Wednesday, January 23, 2019

6th Annual Omenn Lecture

2:30 PM to 5:30 PM

4th Floor, Palmer Commons, Forum Hall

  • 2:30 pm to 3:45 pm – Poster Session and Refreshments in Atrium Hall, 4th floor of Palmer Commons (deadline for printing posters is 2:30pm on Mon 21 Jan and posters for printing can be submitted online; you will be required to log into the online order form using your UMICH Level 1 login and password).  For those presenting posters, please provide your full name, e-mail address, lab name, poster title, and abstract to Jane Wiesner (similar to the format on the attached Excel file from last year’s 5th Annual Omenn Lecture). 
  • 4:00 pm to 5:30 pm – Lecture in Forum Hall, Palmer Commons

Presented by Dr. Olga Troyanskaya

Olga Troyanskaya is a professor at the Lewis-Sigler Institute for Integrative Genomics and the Department of Computer Science at Princeton University, where she has been on the faculty since 2003.  In 2014 she became the deputy director of Genomics at the Center for Computational Biology at the Flatiron Institute, a part of the Simons Foundation in NYC.  She holds a Ph.D. in Biomedical Informatics from Stanford University, has been honored as one of the top young technology innovators by the MIT Technology Review, and is a recipient of the Sloan Research Fellowship, the National Science Foundation CAREER award, the Overton award from the International Society for Computational Biology, and the Ira Herskowitz award from the Genetic Society of America.

 

Talk Title:

"Data-driven understanding of human disease: from AI to biological discoveries"

Abstract:

How does the same DNA sequence lead to such different cells in the brain versus the lungs?  What genomic signals encode our predisposition to Parkinson’s disease?  Why and how do scientists use worms to study human disease?  I will discuss these questions with a focus on development and application of machine learning methods, including deep learning, Bayesian, and semi-supervised approaches, for biomedical data.   

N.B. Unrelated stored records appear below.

(* ===== verification/ServerDb.v ===== *)
(** * The queries of the server (internal/server/db)

    What the REST server reads of the database: the interface [DbManager] of
    dbManager.go and its SQLite implementation (sqlite.go), over the tables of
    [Store].  The statements of the two backends are the same unless their
    implementation says otherwise; what a statement selects is a function of the
    tables here.  [LIKE] and the text of a stored pod template are parameters. *)

From S2P Require Import Prelude Api Store SqliteDag SqliteRun Kube GoText.
Local Open Scope kontroler_scope.

(** ** Data *)

Record DBDAGMetaData := mkDBDAGMetaData {
  dm_DagId : Z;
  dm_Name : string;
  dm_Namespace : string;
  dm_Schedule : option string;
  dm_Version : Z;
  dm_Active : bool;
  dm_NextTime : option Z;
  dm_IsSuspended : bool;
  dm_Connections : gmap Z (list Z)
}.

Record DBTaskInfo := mkDBTaskInfo { ti_Status : string; ti_Name : string }.

Record DBDagRunMeta := mkDBDagRunMeta {
  rm_Id : Z;
  rm_DagId : string;
  rm_Status : string;
  rm_SuccessfulCount : Z;
  rm_FailedCount : Z;
  rm_Namespace : string;
  rm_Name : string
}.

Record DBDagRun := mkDBDagRun {
  dr_Connections : gmap Z (list Z);
  dr_TaskInfo : gmap Z DBTaskInfo
}.

Record DBDagRunAll := mkDBDagRunAll {
  ra_Id : Z;
  ra_DagId : Z;
  ra_Status : string;
  ra_SuccessfulCount : Z;
  ra_FailedCount : Z;
  ra_Connections : gmap Z (list Z);
  ra_TaskInfo : gmap Z DBTaskInfo
}.

Record DBTaskPod := mkDBTaskPod {
  tp_PodUID : string;
  tp_ExitCode : option Z;
  tp_Name : string;
  tp_Status : string;
  tp_Duration : option Z
}.

Record DBTaskRunDetails := mkDBTaskRunDetails {
  td_Id : Z;
  td_Status : string;
  td_Attempts : Z;
  td_Pods : list DBTaskPod
}.

Record DBParameter := mkDBParameter {
  dbp_ID : Z;
  dbp_Name : string;
  dbp_IsSecret : bool;
  dbp_DefaultValue : string
}.

(** [DBTaskDetails] and [DBDagTaskDetails] differ in their parameters. *)
Record DBTaskDetails (P : Type) := mkDBTaskDetails {
  tkd_ID : Z;
  tkd_Name : string;
  tkd_Command : list string;
  tkd_Args : list string;
  tkd_Image : string;
  tkd_Parameters : list P;
  tkd_BackOffLimit : Z;
  tkd_IsConditional : bool;
  tkd_PodTemplate : string;
  tkd_RetryCodes : list Z;
  tkd_Script : string
}.
Arguments mkDBTaskDetails {P}.
Arguments tkd_ID {P}.
Arguments tkd_Parameters {P}.

Record DBDailyDagRunCount := mkDBDailyDagRunCount {
  dc_Day : Z;
  dc_SuccessfulCount : Z;
  dc_FailedCount : Z
}.

Record DBDashboardStats := mkDBDashboardStats {
  ds_DAGCount : Z;
  ds_SuccessfulDagRuns : Z;
  ds_FailedDagRuns : Z;
  ds_TotalDagRuns : Z;
  ds_ActiveDagRuns : Z;
  ds_DAGTypeCounts : gmap string Z;
  ds_TaskOutcomes : gmap string Z;
  ds_DailyDagRunCounts : list DBDailyDagRunCount
}.

(** ** The interface *)

Class DbManager (S : Type) := {
  sdb_GetAllDagMetaData (limit offset : Z) : M S (list DBDAGMetaData);
  sdb_GetDagRuns (limit offset : Z) : M S (list DBDagRunMeta);
  sdb_GetDagRun (dagRunId : Z) : M S DBDagRun;
  sdb_GetDagRunAll (dagRunId : Z) : M S DBDagRunAll;
  sdb_GetTaskDetails (taskId : Z) : M S (DBTaskDetails DBParameter);
  sdb_GetTaskRunDetails (dagRunId taskId : Z) : M S DBTaskRunDetails;
  sdb_GetDashboardStats : M S DBDashboardStats;
  sdb_GetDagRunPageCount (limit : Z) : M S Z;
  sdb_GetDagPageCount (limit : Z) : M S Z;
  sdb_GetDagNames (term : string) (limit : Z) : M S (list string);
  sdb_GetDagParameters (dagName : string) : M S (list DBParameter);
  sdb_GetIsSecrets (dagName : string) (parameterNames : list string) : M S (gmap string bool);
  sdb_GetDagTasks (limit offset : Z) : M S (list (DBTaskDetails string));
  sdb_GetDagTaskPageCount (limit : Z) : M S Z;
  sdb_PodExists (podUID : string) : M S bool;
  sdb_GetPodNameAndNamespace (podUID : string) : M S (string * string)
}.

(** ** What the statements select *)

Module Queries.
Import DagDb RunDb.

Definition active_dags (t : Tables) : list DagRow :=
  order_desc d_dag_id (where_ d_active (tb_DAGs t)).

(** The rows of a DAG's tasks joined with their dependencies; a task without any
    has a NULL. *)
Definition connection_rows (dagId : Z) (t : Tables) : list (Z * option Z) :=
  flat_map (λ k, flat_map (λ dt,
    if (tk_task_id k =b dt_task_id dt) && (dt_dag_id dt =b dagId)
    then match where_ (λ d, dt_dag_task_id dt =b dep_task_id d) (tb_Dependencies t) with
         | [] => [(dt_dag_task_id dt, None)]
         | ds => (λ d, (dt_dag_task_id dt, Some (dep_depends_on d))) <$> ds
         end
    else []) (tb_DAG_Tasks t)) (tb_Tasks t).
(* ===== verification/LogServe.v ===== *)
(** * Logs that the server serves (internal/server/logs, internal/server/ws)

    [ServeLogWithRange] answers a request for the log of a pod, whole or a range
    of its bytes, from a [LogFetcher]: the files of [FileStore] or a bucket.
    [StreamLogs] follows the log of a running pod on a websocket.  The calls of S3
    and of the API server are interfaces. *)

From S2P Require Import Prelude Api Kube LogStore FileStore GoText ServerDb Http.
Local Open Scope kontroler_scope.

(** ** The interface *)

Class LogFetcher (L : Type) := {
  RangeFetchLogs (logKey : string) (start end_ : Z) : M L Stream;
  FetchLogs (logKey : string) : M L Stream;
  (** whether there is a log, and its size *)
  LogFileExists (logFileKey : string) : M L (bool * Z)
}.

(** ** Files (fsLogFetcher.go) *)

Module FsFetch.

Definition ErrNotExist : GoError := EErrorf "no such file or directory".

(** [os.Stat]: the size. *)
Definition Stat (path : string) : M Disk Z :=
  f ← disk_call;
  match f with
  | Some (_, e) => throw e
  | None => file ← gets (λ d, dk_files d !! path);
            match file with Some data => mret (Z.of_nat (length data)) | None => throw ErrNotExist end
  end.

Definition Open (path : string) : M Disk bytes :=
  f ← disk_call;
  match f with
  | Some (_, e) => throw e
  | None => file ← gets (λ d, dk_files d !! path);
            match file with Some data => mret data | None => throw ErrNotExist end
  end.

(** [file.Seek(start, 0)]: what is left to read. *)
Definition Seek (start : Z) (data : bytes) : M Disk bytes :=
  f ← disk_call;
  match f with
  | Some (_, e) => throw e
  | None => if bool_decide (start < 0)%Z then throw (EErrorf "invalid argument")
            else mret (drop (Z.to_nat start) data)
  end.

(** The reads of the file to come: they may break off. *)
Definition reader (data : bytes) : M Disk Stream :=
  f ← disk_call;
  mret match f with
       | Some (n, e) => [(take n data, Broken e)]
       | None => [(data, AtEOF)]
       end.

(** [io.LimitReader(file, end-start+1)] of the rest of the file. *)
Definition RangeFetchLogs (logKey : string) (start end_ : Z) : M Disk Stream :=
  data ← Open logKey;
  rest ← Seek start data;
  reader (take (Z.to_nat (end_ - start + 1)) rest).

Definition FetchLogs (logKey : string) : M Disk Stream := Open logKey ≫= reader.

Definition LogFileExists (logFileKey : string) : M Disk (bool * Z) :=
  r ← try (Stat logFileKey);
  match r with
  | Ok size => mret (true, size)
  | Err e => if e =b ErrNotExist then mret (false, 0%Z) else throw e
  end.

End FsFetch.

#[global] Instance Disk_fetcher : LogFetcher Disk := {
  RangeFetchLogs := FsFetch.RangeFetchLogs;
  FetchLogs := FsFetch.FetchLogs;
  LogFileExists := FsFetch.LogFileExists
}.

(** ** S3 (logFetcher.go) *)

Class S3Reader (B : Type) := {
  (** [GetObject] with the [Range] header, if any *)
  GetObject (key : string) (range : option string) : M B Stream;
  (** [HeadObject]: the [ContentLength], if it is given *)
  HeadObject (key : string) : M B (option Z)
}.

Module S3Fetch.
Section fetch.
Context {B : Type} `{S3Reader B}.

Definition range_text (start end_ : Z) : string :=
  "bytes=" +:+ Itoa start +:+ "-" +:+ Itoa end_.

Definition RangeFetchLogs (logKey : string) (start end_ : Z) : M B Stream :=
  GetObject logKey (Some (range_text start end_)).

Definition FetchLogs (logKey : string) : M B Stream := GetObject logKey None.

(** An error counts as a missing log, and so does an empty one. *)
Definition LogFileExists (logFileKey : string) : M B (bool * Z) :=
  r ← try (HeadObject logFileKey);
  mret match r with
       | Err _ => (false, 0%Z)
       | Ok None => (false, 0%Z)
       | Ok (Some size) => if size =b 0%Z then (false, 0%Z) else (true, size)
       end.

End fetch.
End S3Fetch.

Definition s3LogFetcher {B} `{S3Reader B} : LogFetcher B := {|
  RangeFetchLogs := S3Fetch.RangeFetchLogs;
  FetchLogs := S3Fetch.FetchLogs;
  LogFileExists := S3Fetch.LogFileExists
|}.

(** ** The endpoint (logs.go) *)

Module Serve.
Section serve.
Context {L : Type} `{LogFetcher L}.

Definition log_key (dagRunId : Z) (podName : string) : string :=
  Itoa dagRunId +:+ "/" +:+ podName +:+ "-log.txt".

Definition text_plain : gmap string string := {[ "Content-Type" := "text/plain" ]}.

Definition content_range (start end_ fileSize : Z) : string :=
  "bytes " +:+ Itoa start +:+ "-" +:+ Itoa end_ +:+ "/" +:+ Itoa fileSize.

(** The bounds of a [Range] header, or the answer to a bad one. *)
Definition parse_range (rangeHeader : string) (fileSize : Z) : Z * Z + Response :=
  let parts := split hyphen (TrimPrefix "bytes=" rangeHeader) in
  match Atoi (default "" (head parts)) with
  | Err _ => inr (SendString StatusBadRequest text_plain "Invalid range start")
  | Ok start =>
      let second := default "" (parts !! 1) in
      match (if second =b "" then Ok (fileSize - 1)%Z else Atoi second) with
      | Err _ => inr (SendString StatusBadRequest text_plain "Invalid range end")
      | Ok end_ =>
          if bool_decide (end_ < start)%Z || bool_decide (start < 0)%Z || bool_decide (fileSize <= end_)%Z
          then inr (SendString StatusRequestedRangeNotSatisfiable text_plain
                      ("Invalid byte range " +:+ Itoa start +:+ "-" +:+ Itoa end_))
          else inl (start, end_)
      end
  end.

(** [io.Copy] to the response; after an error the body is replaced. *)
Definition copy (status : Z) (headers : gmap string string) (s : Stream) (failed : Response) : Response :=
  match stream_content s with
  | (data, None) => mkResponse status headers (BBytes data)
  | (_, Some _) => failed
  end.

Definition ServeLogWithRange (dagRunId : Z) (podName : string) (rangeHeader : string) : M L Response :=
  let logFileKey := log_key dagRunId podName in
  r ← try (LogFileExists logFileKey);
  match r with
  | Err _ => mret (JSON_map StatusInternalServerError [("message", VText "unable to check if file exists")])
  | Ok (false, _) => mret (JSON_map StatusNoContent [("message", VText "file was empty or did not exist")])
  | Ok (true, fileSize) =>
      if rangeHeader =b "" then
        f ← try (FetchLogs logFileKey);
        mret match f with
             | Err _ => JSON_with text_plain StatusInternalServerError
                          (BMap [("error", VText "unable to fetch file reader")])
             | Ok s => copy StatusOK text_plain s
                         (SendString StatusInternalServerError text_plain "Error streaming full file")
             end
      else
        match parse_range rangeHeader fileSize with
        | inr response => mret response
        | inl (start, end_) =>
            f ← try (RangeFetchLogs logFileKey start end_);
            mret match f with
                 | Err _ => JSON_with text_plain StatusInternalServerError
                              (BMap [("error", VText "unable to fetch file range reader")])
                 | Ok s =>
                     let headers := <["Content-Range" := content_range start end_ fileSize]> text_plain in
                     copy StatusPartialContent headers s
                       (JSON_with headers StatusInternalServerError
                          (BMap [("error", VText "Error streaming file")]))
                 end
        end
  end.

End serve.
End Serve.

(** ** The log of a running pod (ws.go) *)

Inductive MessageType := TextMessage | CloseMessage.

Class WebSocket (W : Type) := {
  WriteMessage (kind : MessageType) (data : bytes) : M W unit
}.

Module Ws.
Section ws.
Context {D C W : Type} `{DbManager D} `{PodLogs C} `{WebSocket W}.

Record Socket := mkSocket { so_db : D; so_kube : C; so_conn : W }.

Definition with_db {A} (m : M D A) : M Socket A := λ s,
  let '(r, d) := m (so_db s) in (r, mkSocket d (so_kube s) (so_conn s)).
Definition with_kube {A} (m : M C A) : M Socket A := λ s,
  let '(r, c) := m (so_kube s) in (r, mkSocket (so_db s) c (so_conn s)).
Definition with_conn {A} (m : M W A) : M Socket A := λ s,
  let '(r, w) := m (so_conn s) in (r, mkSocket (so_db s) (so_kube s) w).

(** A write whose error is dropped. *)
Definition close_message (text : string) : M W unit :=
  try (WriteMessage CloseMessage (String.list_byte_of_string text)) ≫= λ _, mret tt.

(** The loop: an error of a read ends it before what was read with it is sent. *)
Fixpoint stream_loop (fuel : nat) (s : Stream) : M W unit :=
  match fuel with
  | O => mret tt
  | S fuel' =>
      match Read 1024 s with
      | ((buf, More), s') =>
          r ← try (WriteMessage TextMessage buf);
          match r with Ok _ => stream_loop fuel' s' | Err _ => mret tt end
      | _ => mret tt
      end
  end.

Definition StreamLogs (podUUID : string) : M Socket unit :=
  if podUUID =b "" then with_conn (close_message "Missing pod UUID")
  else
    r ← try (with_db (sdb_GetPodNameAndNamespace podUUID));
    match r with
    | Err _ => with_conn (close_message "Failed to get logs")
    | Ok (namespace, name) =>
        s ← try (with_kube (GetLogs_Stream namespace name "" None));
        match s with
        | Err _ => with_conn (close_message "Failed to get logs")
        | Ok logStream =>
            with_conn (stream_loop (S (stream_size logStream)) logStream ≫= λ _,
                       close_message "finished")
        end
    end.

End ws.
End Ws.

More specifically, I will address a key challenge in biomedical science - development of a complete understanding of the genomic architecture of disease. High-throughput technologies hold promise in addressing this challenge. Yet the increasingly wide availability of genomic data (including whole genome sequencing and expression) has far outpaced our ability to analyze these datasets.  Challenges include interpreting the 98% of the genome that is noncoding (sometimes referred to as ‘junk’ DNA), detangling genomic signals regulating tissue-specific gene expression, mapping the resulting genetic circuits in disease-relevant cell types, and, finally, integrating the vast body of biological knowledge from model organisms with observations in humans.  In my seminar, I will discuss methods that we have developed to address these challenges, and present their applications to autism, Parkinson’s, and cardiovascular disease.